(** X2: the routes never throw: [GET /v1/models] answers either 200 with the
    list of names or the fixed 500, and [POST /v1/chat/completions] answers
    either 200 with the completion that [generateGeminiResponse] returned or
    the fixed 500. *)
Theorem routes_always_respond env data st :
  ((exists names,
       fst (get_v1_models env st) = Ok (res_json (ModelNamesBody names)))
   \/ fst (get_v1_models env st) = Ok models_500)
  /\ ((exists response,
          fst (generateGeminiResponse env data st) = Ok response
          /\ fst (post_v1_chat_completions env data st)
             = Ok (res_json (CompletionBody response)))
      \/ ((exists e, fst (generateGeminiResponse env data st) = Throw e)
          /\ fst (post_v1_chat_completions env data st)
             = Ok completions_500)).
Proof.
  split.
  - rewrite get_v1_models_run.
    destruct (getGeminiModels env st) as [[models|e] st']; [|now right].
    destruct (modelNames models) as [names|e]; [left; now exists names|].
    now right.
  - rewrite post_v1_chat_completions_run.
    destruct (generateGeminiResponse env data st) as [[response|e] st'].
    + left. now exists response.
    + right. split; [now exists e | reflexivity].
Qed.

Lemma unanswered_resolved env request :
  unanswered env request -> resolved env request = None.
Proof.
  unfold unanswered, resolved.
  destruct (upstream env request) as [status data|]; [|reflexivity].
  intros H.
  destruct ((200 <=? status)%Z && (status <? 300)%Z) eqn:E; [|reflexivity].
  apply andb_true_iff in E as [E1 E2].
  apply Z.leb_le in E1. apply Z.ltb_lt in E2. elim H. lia.
Qed.

(** X3: when a key is set and the provider does not answer with a 2xx
    status, the call was issued once, the transport error is written to the
    console, and the caller gets a new error with a fixed message
    (["Failed to fetch Gemini models"], ["Failed to generate text"]) in
    place of the transport error; when the model cannot be rendered into
    the URL, no call is issued and the error of the rendering is written
    and replaced in the same way. *)
Theorem provider_failure_wrapped env st :
  GOOGLE_API_KEY env <> "" ->
  (unanswered env (GET_models (GOOGLE_API_KEY env)) ->
   getGeminiModels env st
   = (Throw (Error "Failed to fetch Gemini models"),
      logged (issued st (GET_models (GOOGLE_API_KEY env)))
        "Error fetching models:" AxiosError))
  /\ (forall model contents segment,
         template_string model = Ok segment ->
         unanswered env
           (POST_generateContent model (GOOGLE_API_KEY env) contents) ->
         getGeminiTextGeneration env model contents st
         = (Throw (Error "Failed to generate text"),
            logged
              (issued st
                 (POST_generateContent model (GOOGLE_API_KEY env) contents))
              "Error generating text:" AxiosError))
  /\ (forall model contents e,
         template_string model = Throw e ->
         getGeminiTextGeneration env model contents st
         = (Throw (Error "Failed to generate text"),
            logged st "Error generating text:" e)).
Proof.
  intros Hk. apply String.eqb_neq in Hk. split; [|split].
  - intros Hu. rewrite getGeminiModels_run, Hk. cbv zeta.
    now rewrite (unanswered_resolved _ _ Hu).
  - intros model contents segment Hs Hu.
    rewrite getGeminiTextGeneration_run, Hk. cbv zeta. rewrite Hs.
    now rewrite (unanswered_resolved _ _ Hu).
  - intros model contents e Hs.
    rewrite getGeminiTextGeneration_run, Hk. cbv zeta. now rewrite Hs.
Qed.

========================================

What you should do:
Nothing but the lines with "right" should be returned, copied from the entries above.

Solution for this task:
    destruct (getGeminiModels env st) as [[models|e] st']; [|now right].
    now right.
    + right. split; [now exists e | reflexivity].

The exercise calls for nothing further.